Decrese in throughput in lower batch size for spare model

Hello
We are using Jetson AGX Orin 64 GB with Jetpack 5.0.2 along with TensorRT 8.4.1. We are trying to reproduce the results of this blog (Accelerating Inference with Sparsity Using the NVIDIA Ampere Architecture and NVIDIA TensorRT | NVIDIA Technical Blog). We are getting expected results from batch 4 to 256 but for batch 1 & 2, throughput is decreasing for sparse model compare to dense model. We are not been able to understand this behavior.
Can anyone help in understanding this behaviour?

Thanks for your question.
I’m moving your topic to the Jetson Orin board.

Hi,

Just want to confirm first.
Have you maximized the device’s performance?

$ sudo nvpmodel -m 0
$ sudo jetson_clocks

Thanks.

Yes, We selected the MAX power mode i.e.

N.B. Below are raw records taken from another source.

(** The profile of the tests as a profile of the schema, and the same with
    no skill. *)
Lemma X6_schema_profile_served_witness :
  (exists rs,
     compute_recommendations table_distance test_engine
       (Schema.dict {| Schema.education_level := 4;
                       Schema.prior_skills := ["python"; "data analysis"; "statistics"];
                       Schema.aspirations := "I want to become a data scientist";
                       Schema.learning_pace := "normal" |}) = Ok rs
     /\ profile rs = {| education_level := VInt 4; skills_count := 3;
                        learning_pace := VStr "normal" |})
  /\ compute_recommendations table_distance test_engine
       (Schema.dict {| Schema.education_level := 4;
                       Schema.prior_skills := [];
                       Schema.aspirations := "I want to become a data scientist";
                       Schema.learning_pace := "normal" |}) = Err no_skills.
Proof.
  assert (Hk : (3 <= length (job_roles test_engine))%nat) by (simpl; lia).
  assert (Hdist : forall q i,
            (0 <=? table_distance (skills_data test_engine) q i)%float = true
            /\ (table_distance (skills_data test_engine) q i <=? 1)%float = true)
    by (intros q [|[|i]]; split; reflexivity).
  split.
  - apply (proj2 (X6_schema_profile_served table_distance test_engine
                    {| Schema.education_level := 4;
                       Schema.prior_skills := ["python"; "data analysis"; "statistics"];
                       Schema.aspirations := "I want to become a data scientist";
                       Schema.learning_pace := "normal" |} Hk Hdist)).
    discriminate.
  - apply (proj1 (X6_schema_profile_served table_distance test_engine
                    {| Schema.education_level := 4;
                       Schema.prior_skills := [];
                       Schema.aspirations := "I want to become a data scientist";
                       Schema.learning_pace := "normal" |} Hk Hdist)).
    reflexivity.
Defined.

(** ** The explanation *)

Lemma string_append_assoc (a b c : string) : (a +:+ b) +:+ c = a +:+ (b +:+ c).
Proof.
  induction a as [|ch a IH]; [reflexivity|].
  change (String ch ((a +:+ b) +:+ c) = String ch (a +:+ b +:+ c)).
  f_equal. exact IH.
Qed.

(** X7. With cosine distances between 0 and 1, the explanation of every
    returned recommendation is the sentence of the template for a role of
    the catalog with the title of the recommendation: it reports a whole
    percentage between 0 and 100, the truncation of a hundred times the
    similarity, then the demand score of the role, or 50 for a role without
    one, and the skills of the role as the catalog has them. *)
Theorem X7_explanation_percentage
    (cosine_distance : list string -> string -> nat -> float)
    (e : engine) (p : gmap string value) (rs : recommendation_set) :
  (forall q i,
     (0 <=? cosine_distance (skills_data e) q i)%float = true
     /\ (cosine_distance (skills_data e) q i <=? 1)%float = true) ->
  compute_recommendations cosine_distance e p = Ok rs ->
  Forall (fun rec =>
            exists r pct,
              In r (job_roles e)
              /\ rec_job_title rec = job_title r
              /\ 0 <= pct <= 100
              /\ explanation rec
                 = explanation_text r pct (default 50 (demand_score r)))
    (recommendations rs).
Proof.
  intros Hdist H.
  apply Forall_forall. intros rec Hin. apply list_elem_of_In in Hin.
  destruct (returned_from_neighbor _ _ _ _ _ H Hin)
    as (l & ns & idx & d & _ & Hns & Hn & Hrec).
  apply (kneighbors_In _ _ _ _ _ _ _ Hns) in Hn. subst d.
  apply recommend_one_Ok in Hrec as (r & lvl & m & Hr & _ & _ & _ & Hex & Ht & _).
  destruct (Hdist (PyStr.join ", " (_normalize_skills l)) idx) as [H0 H1].
  destruct (percentage_range _ H0 H1) as (pct & Hpct & Hrange).
  exists r, pct. split; [now apply nth_error_In in Hr|]. split; [exact Ht|].
  split; [exact Hrange|].
  unfold _generate_explanation in Hex. rewrite Hpct in Hex. simpl in Hex.
  injection Hex as <-. unfold explanation_text.
  rewrite !string_append_assoc. reflexivity.
Qed.

(** The catalog and the profile of the tests, with rows at the distances
    0.25, 0.5 and 1: the percentages are 75, 50 and 0. *)
Lemma X7_explanation_percentage_witness :
  exists rs,
    compute_recommendations table_distance test_engine sample_profile = Ok rs
    /\ List.map explanation (recommendations rs)
       = [explanation_text data_analyst 75 90;
          explanation_text data_scientist 50 95;
          explanation_text it_support 0 80]
    /\ Forall (fun rec =>
                 exists r pct,
                   In r (job_roles test_engine)
                   /\ rec_job_title rec = job_title r
                   /\ 0 <= pct <= 100
                   /\ explanation rec
                      = explanation_text r pct (default 50 (demand_score r)))
         (recommendations rs).
Proof.
  assert (H : compute_recommendations table_distance test_engine sample_profile
              = Ok {| recommendations := sample_recommendations;
                      profile := {| education_level := VInt 4; skills_count := 3;
                                    learning_pace := VStr "normal" |} |})
    by (vm_compute; reflexivity).
  eexists. split; [exact H|]. split; [vm_compute; reflexivity|].
  apply (X7_explanation_percentage table_distance test_engine sample_profile _).
  - intros q [|[|i]]; split; reflexivity.
  - exact H.
Defined.

(** ** What the ranking depends on *)

Section SortRelated.
Context {A K : Type}.
Variable precedes : K -> K -> bool.
Variable key : A -> K.
Variable R : A -> A -> Prop.
Hypothesis R_key : forall a b, R a b -> key a = key b.

Lemma stable_insert_Forall2 (x x' : A) (l l' : list A) :
  R x x' -> Forall2 R l l' ->
  Forall2 R (stable_insert precedes key x l) (stable_insert precedes key x' l').
Proof.
  intros Hx H. induction H as [|y y' l l' Hy H IH]; simpl.
  - constructor; [exact Hx | constructor].
  - rewrite (R_key _ _ Hx), (R_key _ _ Hy).
    destruct (precedes (key y') (key x')).
    + constructor; [exact Hy | exact IH].
    + constructor; [exact Hx|]. constructor; [exact Hy | exact H].
Qed.

(** Two lists that are related element by element, with equal keys, are
    sorted into lists related element by element. *)
Lemma stable_sort_Forall2 (l l' : list A) :
  Forall2 R l l' ->
  Forall2 R (stable_sort precedes key l) (stable_sort precedes key l').
Proof.
  induction 1 as [|x x' l l' Hx H IH]; simpl; [constructor|].
  now apply stable_insert_Forall2.
Qed.
End SortRelated.

Lemma rmapM_transfer {A B : Type} (f g : A -> result B) (R : B -> B -> Prop)
    (l : list A) (bs : list B) :
  (forall a b, In a l -> f a = Ok b -> exists b', g a = Ok b' /\ R b b') ->
  rmapM f l = Ok bs ->
  exists bs', rmapM g l = Ok bs' /\ Forall2 R bs bs'.
Proof.
  revert bs. induction l as [|a l IH]; simpl; intros bs Hfg H.
  - injection H as <-. exists []. split; [reflexivity | constructor].
  - apply rbind_Ok in H as (b & Hb & H). apply rbind_Ok in H as (bs0 & Hbs & H).
    injection H as <-.
    destruct (Hfg a b (or_introl eq_refl) Hb) as (b' & Hb' & HR).
    destruct (IH bs0) as (bs' & Hbs' & HRs); [intros; eapply Hfg; eauto | exact Hbs|].
    exists (b' :: bs'). rewrite Hb'. simpl. rewrite Hbs'. simpl.
    split; [reflexivity | constructor; assumption].
Qed.

(** The loop body for another profile, whose level is a number and whose
    pace can be looked up: the same role, score and explanation, and the
    pathway of the other level at the other pace. *)
Lemma recommend_one_transfer (e : engine) (p p' : gmap string value)
    (idx : nat) (d : float) (rec : recommendation) (lvl' : Z) (m' : float) :
  recommend_one e p (idx, d) = Ok rec ->
  as_level (dict_get p' "education_level" (VInt 1)) = Ok lvl' ->
  pace_multiplier (dict_get p' "learning_pace" (VStr "normal")) = Ok m' ->
  exists rec' r,
    nth_error (job_roles e) idx = Some r
    /\ recommend_one e p' (idx, d) = Ok rec'
    /\ same_ranking_entry rec rec'
    /\ rmapM (scale_step m') (_create_learning_pathway (nsqf_levels e) r lvl')
       = Ok (pathway rec').
Proof.
  intros H Hlvl' Hm'.
  apply recommend_one_Ok in H as (r & lvl & m & Hr & _ & _ & _ & Hex & Ht & Hs).
  destruct (scaled_pathway_total (nsqf_levels e) r lvl' m'
              (pace_multiplier_cases _ _ Hm')) as (pw' & Hpw').
  exists {| rec_job_title := job_title r;
            match_score :=
              PyNum.round1 (combined_score (1 - d) (default 50 (demand_score r)) * 100);
            pathway := pw';
            explanation := explanation rec |}, r.
  split; [exact Hr|]. split.
  - unfold recommend_one. rewrite Hr. simpl. rewrite Hlvl'. simpl.
    rewrite Hm'. simpl. rewrite Hpw'. simpl. rewrite Hex. reflexivity.
  - split; [|exact Hpw']. unfold same_ranking_entry. simpl. auto.
Qed.

Section Transfer.
Variable cosine_distance : list string -> string -> nat -> float.

(** A returned set carries over to a profile with the same skills once
    every recommendation made for a row does. *)
Lemma compute_recommendations_transfer (e : engine) (p p' : gmap string value)
    (R : recommendation -> recommendation -> Prop) (rs : recommendation_set) :
  p !! "prior_skills" = p' !! "prior_skills" ->
  (forall a b, R a b -> match_score a = match_score b) ->
  (forall n rec, recommend_one e p n = Ok rec ->
     exists rec', recommend_one e p' n = Ok rec' /\ R rec rec') ->
  compute_recommendations cosine_distance e p = Ok rs ->
  exists rs',
    compute_recommendations cosine_distance e p' = Ok rs'
    /\ Forall2 R (recommendations rs) (recommendations rs').
Proof.
  intros Hsk HR Hone H. unfold compute_recommendations in *.
  unfold dict_get in *. rewrite <- Hsk.
  destruct (iter_strings _) as [l|x]; [|discriminate]. simpl in *.
  destruct (_normalize_skills l) as [|s l0]; [discriminate|].
  destruct (kneighbors cosine_distance e _ 3) as [ns|x]; [|discriminate]. simpl in *.
  apply rbind_Ok in H as (un & Hun & H). injection H as <-.
  unfold scored_neighbors in *.
  destruct (rmapM_transfer (recommend_one e p) (recommend_one e p') R ns un)
    as (un' & Hun' & HRs); [intros; eauto | exact Hun|].
  rewrite Hun'. simpl. eexists. split; [reflexivity|]. simpl.
  unfold sort_recommendations. now apply stable_sort_Forall2.
Qed.
End Transfer.

Lemma Forall2_map_eq {A B : Type} (R : A -> A -> Prop) (f : A -> B) (l l' : list A) :
  (forall a b, R a b -> f a = f b) -> Forall2 R l l' -> List.map f l = List.map f l'.
Proof. intros HR. induction 1; simpl; [reflexivity|]. f_equal; auto. Qed.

MAXN. I have attached the screenshot for reference as well.
Also, we run all the batch sizes in the same power mode. Throughput is decreased only in batches 1 and 2.

Hi,

Have you also run the jetson_clocks script?
The script will fix the processor’s clock to the maximum.

Without running the script, the default is the dynamic clock mode.
In dynamic mode, performance might vary according to the workload.

Thanks.